For European organizations, the impact of this vulnerability could be significant, especially for entities deploying Autel MaxiCharger AC Wallbox Commercial EV chargers in commercial or public infrastructure settings. Successful exploitation could lead to full compromise of the charging station, allowing attackers to disrupt EV charging services, potentially causing operational downtime and reputational damage. Confidentiality breaches could occur if the device stores or transmits sensitive user or operational data. Integrity of charging operations could be undermined, possibly leading to incorrect billing or unsafe charging conditions. Availability is also at risk, as attackers could render chargers inoperable. Given the physical access requirement, the threat is more relevant to locations with less physical security or public access points. Additionally, compromised chargers connected to enterprise networks could serve as footholds for lateral movement or supply chain attacks. The absence of authentication requirements lowers the barrier for exploitation once physical access is obtained, increasing risk in environments with inadequate physical controls.

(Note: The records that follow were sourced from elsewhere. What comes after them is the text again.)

(* ===== verification/GuildAuth.v ===== *)
(** backend/internal/guildauth: may an account act in a guild or one of its channels, and which
    accounts may receive an event. *)
From S2P Require Import Prelude GoStd Permissions Snowflake Rows TxMonad Queries.
From S2P Require Import Resolve StoreInv Authority ResolveMany.

(** ** Decisions (guildauth.go) *)

(** Go's Decision; the name belongs to a type class here. *)
Record GuildDecision := mkGuildDecision { instanceAdmin : bool; resolution : Resolution }.

Definition Decision_Allows (d : GuildDecision) (need : Z) : bool :=
  instanceAdmin d || Permission_Has (Resolution_Permissions (resolution d)) need.

Definition Decision_Outranks (d : GuildDecision) (position : Z) : bool :=
  instanceAdmin d || Resolution_Outranks (resolution d) position.

Definition Decision_AllowsInChannel (d : GuildDecision) (channelID : Z)
    (overwrites : list PermissionOverwrite) (need : Z) : bool :=
  instanceAdmin d || Permission_Has (Resolution_InChannel (resolution d) channelID overwrites) need.

Definition Decision_OutranksMember (d : GuildDecision) (targetID targetStanding : Z) : bool :=
  instanceAdmin d || Resolution_OutranksMember (resolution d) targetID targetStanding.

Definition Decision_Owns (d : GuildDecision) : bool := Resolution_IsOwner (resolution d).

Definition Decision_InstanceAdmin (d : GuildDecision) : bool := instanceAdmin d.

(** ** Authorize *)

(** [actor] is the account of the request's actor. *)
Definition Authorize (actor guildID channelID need : Z) : M GuildDecision :=
  admin ← Queries_IsInstanceAdmin actor;
  if (admin : bool) then mret (mkGuildDecision true Resolution_zero)
  else
    res_or ← attempt (Resolve guildID actor channelID);
    match res_or with
    | inl ENotAMember => throw ENotFound
    | inl e => throw e
    | inr res =>
        if negb (Permission_Has (Resolution_Permissions res) need) then throw EForbidden
        else mret (mkGuildDecision false res)
    end.

(** ** AuthorizeChannel *)

Definition guildOf (row : dbChannel) : Err + Z :=
  match channel_guild_id row with
  | None => inl ENotFound
  | Some g => inr g
  end.

Record channelAuth := mkChannelAuth { lock : bool; requireView : bool }.

Definition authorizeChannel (actor channelID need : Z) (opts : channelAuth)
    : M (dbChannel * Z * GuildDecision) :=
  row ← no_rows_as ENotFound
          (if lock opts then Queries_GetChannelForUpdate channelID else Queries_GetChannel channelID);
  match guildOf row with
  | inl e => throw e
  | inr guildID =>
      let asked := if requireView opts then need ∪ₚ PermViewChannel else need in
      allowed_or ← attempt (Authorize actor guildID channelID asked);
      match allowed_or with
      | inl EForbidden =>
          view_or ← attempt (Authorize actor guildID channelID PermViewChannel);
          match view_or with
          | inr _ => throw EForbidden
          | inl EForbidden | inl ENotFound => throw ENotFound
          | inl e => throw e
          end
      | inl e => throw e
      | inr allowed => mret (row, guildID, allowed)
      end
  end.

Definition AuthorizeChannel (actor channelID need : Z) :=
  authorizeChannel actor channelID need (mkChannelAuth true true).
Definition AuthorizeChannelUnlocked (actor channelID need : Z) :=
  authorizeChannel actor channelID need (mkChannelAuth false true).
Definition AuthorizeChannelIgnoringVisibility (actor channelID need : Z) :=
  authorizeChannel actor channelID need (mkChannelAuth false false).

(** ** Audience (audience.go) *)

(** The body of the loop over the candidates: false is a [continue]. *)
Definition audience_keeps {D} (ev : Event D) (perms : gmap Z Z) (id : Z) : bool :=
  match perms !! id with
  | None => false
  | Some p =>
      if negb (Event_ChannelID ev =? 0) && negb (Permission_Has p PermViewChannel) then false
      else if negb (Permission_Has p (Event_Need ev)) then false
      else true
  end.

Definition Audience_Allowed {D} (ev : Event D) (candidates : list Z) : M (list Z) :=
  match Event_Audience ev with
  | AudUsers | AudFormerMembers => mret candidates
  | AudGuild =>
      let overwrites :=
        match Event_Overwrites ev with
        | Some ows => Some ows
        | None => if Event_Snapshot ev then Some [] else None
        end in
      perms ← ResolveMany (Event_GuildID ev) (Event_ChannelID ev) candidates overwrites;
      mret (filter (fun id => audience_keeps ev perms id = true) candidates)
  | OtherAudience _ => throw EUnknownAudience
  end.

(** ** Reading only *)

Lemma transparent_Resolve g u c : transparent (Resolve g u c).
Proof. unfold Resolve. transparent_steps. Qed.

Lemma transparent_many_overwrites g c ows : transparent (many_overwrites g c ows).
Proof. unfold many_overwrites. transparent_steps. Qed.

Lemma transparent_ResolveMany g c users ows : transparent (ResolveMany g c users ows).
Proof.
  unfold ResolveMany. destruct users as [|v users]; [apply transparent_ret|].
  apply transparent_attempt; [apply transparent_reading| |done].
  intros [[]|base]; transparent_steps. apply transparent_many_overwrites.
Qed.

Lemma transparent_Authorize u g c need : transparent (Authorize u g c need).
Proof.
  unfold Authorize. transparent_steps.
  apply transparent_attempt; [apply transparent_Resolve| |done]. transparent_steps.
Qed.

Lemma transparent_authorizeChannel u c need opts : transparent (authorizeChannel u c need opts).
Proof.
  unfold authorizeChannel. transparent_steps.
  apply transparent_attempt; [apply transparent_Authorize| |done].
  intros [[]|d]; try apply transparent_throw; try apply transparent_ret.
  apply transparent_attempt; [apply transparent_Authorize| |done]. transparent_steps.
Qed.

Lemma transparent_Allowed {D} (ev : Event D) cs : transparent (Audience_Allowed ev cs).
Proof. unfold Audience_Allowed. transparent_steps. apply transparent_ResolveMany. Qed.

#[export] Hint Resolve transparent_Resolve transparent_ResolveMany transparent_Authorize
  transparent_authorizeChannel transparent_Allowed : norite.

(** ** What the layers promise *)

Definition is_admin (t : Tables) (u : Z) : bool := bool_decide (u ∈ t_admins t) && live_account t u.

(** Every bit of [need] is granted by the layers. *)
Definition holds (t : Tables) (g u c need : Z) : Prop :=
  forall i, Z.testbit need i = true -> layered t g u c i = Some true.

(** The account is in the guild, as its owner or a member. *)
Definition in_guild (t : Tables) (g u : Z) : Prop := is_owner t g u || is_member t g u = true.

(** The account may view channel [c] of guild [g]. *)
Definition views (t : Tables) (g u c : Z) : Prop := layered t g u c 0 = Some true.

Lemma layered_in_guild t g u c i b : layered t g u c i = Some b -> in_guild t g u.
Proof. unfold layered, in_guild. by destruct (_ || _). Qed.

Lemma layered_None t g u c : (forall i, layered t g u c i = None) <-> ~ in_guild t g u.
Proof.
  unfold layered, in_guild. destruct (_ || _); split; try done.
  intros H. by specialize (H 0).
Qed.

Lemma resolved_in_guild t g u c r : resolved t g u c r -> in_guild t g u.
Proof. intros [_ _ H _ _ _]. by eapply (layered_in_guild t g u c 0). Qed.

Lemma resolved_holds t g u c r need :
  resolved t g u c r ->
  Permission_Has (Resolution_Permissions r) need = true <-> holds t g u c need.
Proof.
  intros [_ _ Hb _ _ _]. rewrite Has_spec. unfold holds. setoid_rewrite Hb.
  split; intros H i Hi; specialize (H i Hi); congruence.
Qed.

Lemma holds_view t g u c : holds t g u c PermViewChannel <-> views t g u c.
Proof.
  unfold holds, views. split; [intros H; by apply H|]. intros H i Hi.
  destruct (Z.eq_dec i 0) as [->|]; [done|].
  assert (0 <= i) by (destruct (Z.lt_ge_cases i 0); [by rewrite Z.testbit_neg_r in Hi|done]).
  unfold PermViewChannel in Hi. rewrite Z.shiftl_1_l, Z.pow2_bits_false in Hi by done. done.
Qed.

Lemma holds_add t g u c p q : holds t g u c (p ∪ₚ q) <-> holds t g u c p /\ holds t g u c q.
Proof.
  unfold holds. setoid_rewrite testbit_add. setoid_rewrite orb_true_iff. naive_solver.
Qed.

(** What each answer of Authorize means. *)
Definition authorize_verdict (t : Tables) (u g c need : Z) (res : Err + GuildDecision) : Prop :=
  match res with
  | inr d =>
      if is_admin t u then d = mkGuildDecision true Resolution_zero
      else instanceAdmin d = false /\ resolved t g u c (resolution d) /\ holds t g u c need
  | inl ENotFound => is_admin t u = false /\ ~ in_guild t g u
  | inl EForbidden => is_admin t u = false /\ in_guild t g u /\ ~ holds t g u c need
  | inl _ => False
  end.

(** What each answer of the three AuthorizeChannel functions means. *)
Definition channel_verdict (t : Tables) (u c need : Z) (view : bool)
    (res : Err + dbChannel * Z * GuildDecision) : Prop :=
  match res with
  | inr (row, g, d) =>
      t_channels t !! c = Some row /\ channel_guild_id row = Some g /\
      authorize_verdict t u g c (if view then need ∪ₚ PermViewChannel else need) (inr d)
  | inl ENotFound =>
      forall g, channel_in_guild t c g = true -> is_admin t u = false /\ ~ views t g u c
  | inl EForbidden =>
      exists g, channel_in_guild t c g = true /\ is_admin t u = false /\ views t g u c /\
                ~ holds t g u c need
  | inl _ => False
  end.

Lemma Authorize_verdict t u g c need s :
  wf (tabs s) -> faults s = [] -> tabs s = t ->
  authorize_verdict t u g c need (Authorize u g c need s).1.
Proof.
  intros Hwf Hf <-. unfold Authorize, mbind, M_bind, Queries_IsInstanceAdmin, attempt.
  rewrite reading_run by done. change (_ && _) with (is_admin (tabs s) u).
  destruct (is_admin (tabs s) u) eqn:Ea; [simpl; by rewrite Ea|].
  rewrite Resolve_run by done. pose proof (Resolve_result_spec (tabs s) Hwf g u c) as H.
  destruct (Resolve_result (tabs s) g u c) as [e|r].
  - destruct H as [-> H]. simpl. split; [done|]. by apply layered_None in H.
  - pose proof (resolved_holds _ _ _ _ _ need H) as Hn.
    destruct (Permission_Has _ need); simpl; rewrite ?Ea.
    + split; [done|]. split; [done|]. by apply Hn.
    + split; [done|]. split; [by eapply resolved_in_guild|]. intros Hh. by apply Hn in Hh.
Qed.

1. Implement strict physical security controls around EV charging stations to prevent unauthorized physical access, including surveillance, access restrictions, and tamper-evident measures. 2. Monitor charging station network traffic for anomalous JSON messages or unexpected communications that could indicate exploitation attempts. 3. Segregate EV charger network segments from critical enterprise or utility networks using VLANs or firewalls to limit lateral movement if a device is compromised. 4. Engage with Autel for firmware updates or patches addressing this vulnerability; prioritize deployment of updates once available. 5. Conduct regular security audits and penetration testing on EV charging infrastructure to identify and remediate vulnerabilities proactively. 6. Implement endpoint detection and response (EDR) solutions where possible on network segments hosting EV chargers to detect suspicious activity. 7. Educate on-site personnel about the risks of unauthorized physical access and encourage reporting of suspicious behavior around charging stations.